Files for building the OMOP ontology prior to running omop_ontology_builder_with_stats_for_nlp.rmd can be downloaded from https://drive.google.com/drive/folders/1iF8yZMv_PwmqSAYdQ3ADouxLdPHccL6L?usp=sharing. The data files, along with the Jupyter notebook data, should be in the same director as the .rmd file prior to running the script.

Run the data in CubNER

The official website of CubNER is https://people.dbmi.columbia.edu/~szhang/ner.html. You may download the source code and setup CubNER in your PC by following its README.txt file.

To repeat the result of this project, firstly, comment out the test class in domain_rep_sample.xml. Next, move the treatment_description_only.txt from data directory to the directory of CubNER. Then run the command line

java -jar CubNER.jar seed -c domain_rep_sample.xml

to build the seed terms. Lastly, run

java -jar CubNER.jar recognize -b treatment_description_only.txt -f treatment_description_only.txt

to do the NER tagging. The tagged tokens will be in a file called treatment_description_only.txt_tagged. It takes about 3 hours to finish running. You may separate the disease and intervention tagging by using just one class of seed term in domain_rep_sample.xml. Every time you update the seed term, you should delete the old seed file and rerun java -jar CubNER.jar seed -c domain_rep_sample.xml.

Run the data in DNorm

You may download the source code of DNorm from https://www.ncbi.nlm.nih.gov/research/bionlp/Tools/ (scroll down to Software) and setup DNorm by following its README.txt file.

Before running any command line, please move the file PubTator_cleaned_des.tsv from data directory to the DNorm directory. Then run the command line

./ApplyDNorm.sh config/banner_NCBIDisease_UMLS2013AA_TEST.xml data/CTD_diseases.tsv output/simmatrix_NCBIDisease_e4.bin AB3P_DIR TEMP PubTator_cleaned_des.tsv PubTator_cleaned_des_out.txt

The returned file is called PubTator_cleaned_des_out.txt in the DNorm directory after the above command line finishing running.

Run OMOP ontology builder and evaluate statistics of CubNER and DNorm output on NCT database files

To run omop_ontology_builder_with_stats_for_nlp.rmd, either download R version > 4.0 and run at the command line or load Rstudio and run the file following the instructions outlined Datasets.
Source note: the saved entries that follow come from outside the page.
(** ** Properties of the access levels *)

Lemma prefix_trans (p q s : string) :
  String.prefix p q = true → String.prefix q s = true → String.prefix p s = true.
Proof.
  revert q s. induction p as [|a p IH]; intros q s; [by destruct s|].
  destruct q as [|b q]; [done|]. destruct s as [|c s]; [done|]. simpl.
  destruct (Ascii.ascii_dec a b) as [->|]; [|done].
  destruct (Ascii.ascii_dec b c) as [->|]; [|done]. apply IH.
Qed.

(** A role name that includes [q] includes every prefix of [q]. *)
Lemma includes_prefix (s p q : string) :
  String.prefix p q = true → includes s q = true → includes s p = true.
Proof.
  intros Hpq. induction s as [|a s IH]; cbn [includes].
  - rewrite !orb_false_r. by apply prefix_trans.
  - rewrite !orb_true_iff. intros [H|H]; [left; by eapply prefix_trans|right; auto].
Qed.

Lemma someIncluded_VP (r : string) :
  someIncluded VP_ROLES r = includes r "VP" || includes r "CEO".
Proof.
  unfold someIncluded, VP_ROLES. cbn [existsb]. rewrite orb_false_r.
  destruct (includes r "VP of Sales") eqn:E; [|done].
  by rewrite (includes_prefix r "VP" "VP of Sales").
Qed.

Lemma someIncluded_DIRECTOR (r : string) :
  someIncluded DIRECTOR_ROLES r = includes r "Director".
Proof.
  unfold someIncluded, DIRECTOR_ROLES. cbn [existsb]. rewrite orb_false_r.
  destruct (includes r "Director of Sales") eqn:E; [|done].
  by rewrite (includes_prefix r "Director" "Director of Sales").
Qed.

Lemma someIncluded_MANAGER (r : string) :
  someIncluded MANAGER_ROLES r
  = includes r "CEO" || includes r "VP of Sales"
    || includes r "Sales Manager" || includes r "Chief of Staff".
Proof.
  unfold someIncluded, MANAGER_ROLES. cbn [existsb].
  by rewrite orb_false_r, !orb_assoc.
Qed.

Lemma getAccessLevel_cases (user : SalesforceUser) :
  let r := roleNameOf user in
  getAccessLevel user =
  if includes r "VP" || includes r "CEO" then vp
  else if includes r "Director" then director
  else if includes r "Sales Manager" || includes r "Chief of Staff" then manager
  else rep.
Proof.
  intros r. unfold getAccessLevel. fold r.
  rewrite someIncluded_VP, someIncluded_DIRECTOR, someIncluded_MANAGER.
  destruct (includes r "VP") eqn:EVP; [done|].
  destruct (includes r "CEO") eqn:ECEO; [done|]. simpl.
  destruct (includes r "VP of Sales") eqn:E; [|done].
  by rewrite (includes_prefix r "VP" "VP of Sales") in EVP.
Qed.

(** X20: the access level is decided by four keywords of the role
    name: "VP" or "CEO" gives vp; otherwise "Director" gives director;
    otherwise "Sales Manager" or "Chief of Staff" gives manager;
    otherwise, and for a user without role, rep.  The manager entries
    "CEO" and "VP of Sales" never give manager, and admin is never
    returned. *)
Theorem access_level_by_keyword (user : SalesforceUser) :
  let r := roleNameOf user in
  (getAccessLevel user = vp ↔ includes r "VP" = true ∨ includes r "CEO" = true) ∧
  (getAccessLevel user = director ↔
     includes r "VP" = false ∧ includes r "CEO" = false ∧
     includes r "Director" = true) ∧
  (getAccessLevel user = manager ↔
     includes r "VP" = false ∧ includes r "CEO" = false ∧
     includes r "Director" = false ∧
     (includes r "Sales Manager" = true ∨ includes r "Chief of Staff" = true)) ∧
  getAccessLevel user ≠ admin ∧
  (user_UserRole user = None → getAccessLevel user = rep).
Proof.
  intros r. rewrite getAccessLevel_cases. fold r.
  assert (user_UserRole user = None → r = EmptyString) as Hnone.
  { intros H. unfold r, roleNameOf. by rewrite H. }
  destruct (includes r "VP") eqn:EVP, (includes r "CEO") eqn:ECEO,
    (includes r "Director") eqn:ED, (includes r "Sales Manager") eqn:ESM,
    (includes r "Chief of Staff") eqn:ECS; simpl;
    (repeat split; try done; try tauto; try (intuition congruence);
     try (intros H; specialize (Hnone H); subst r; rewrite Hnone in *; done)).
Qed.
(** The handler never raises: what the remote phase raises is caught, and
    the recovery completes. *)
Lemma handleCompleteSale_persist_completes inv0 items newSale w :
  (handleCompleteSale_persist inv0 items newSale w).1 = inl tt.
Proof.
  unfold handleCompleteSale_persist. run.
  match goal with |- (match ?b with _ => _ end).1 = _ => destruct b as [[[]|e] w1] end.
  - reflexivity.
  - apply fetchData_frame.
Qed.

Lemma handleCompleteSale_run items w :
  exists inv' n,
    handleCompleteSale_optimistic items w =
      (inl (inventory w, newSale_in w items), optimistic_world w items inv' n) /\
    handleCompleteSale items w =
      handleCompleteSale_persist (inventory w) items (newSale_in w items)
        (optimistic_world w items inv' n) /\
    Adjusted (sale_deltas items) (inventory w) inv'.
Proof.
  destruct (handleCompleteSale_optimistic_run items w) as (inv' & n & Hrun & Hadj).
  exists inv', n. split; [exact Hrun|]. split; [|exact Hadj].
  unfold handleCompleteSale, mbind, M_bind. by rewrite Hrun.
Qed.

Lemma delta_for_sale items id :
  delta_for (sale_deltas items) id = - sold items id.
Proof.
  induction items as [|it items IH]; simpl; [reflexivity|].
  rewrite IH. case_bool_decide; lia.
Qed.

Lemma sale_deltas_unreferenced items id :
  (forall it, it ∈ items -> SaleItem.itemId it <> id) ->
  Forall (fun d => fst d <> id) (sale_deltas items).
Proof.
  intros H. unfold sale_deltas. apply Forall_fmap, Forall_forall.
  intros it Hit. simpl. by apply H.
Qed.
The script will build an concept normalization path using the OMOP datafiles and string match the output of CubNER and DNorm to structured vocabularies within OMOP. Next the script will print statistics for number of NCT trials without annotations that have been populated as a result of the CubNER and DNorm processing. Additionally, the script will show the number of new synonyms per NCT trial added as a result of the Cubner and DNorm processing.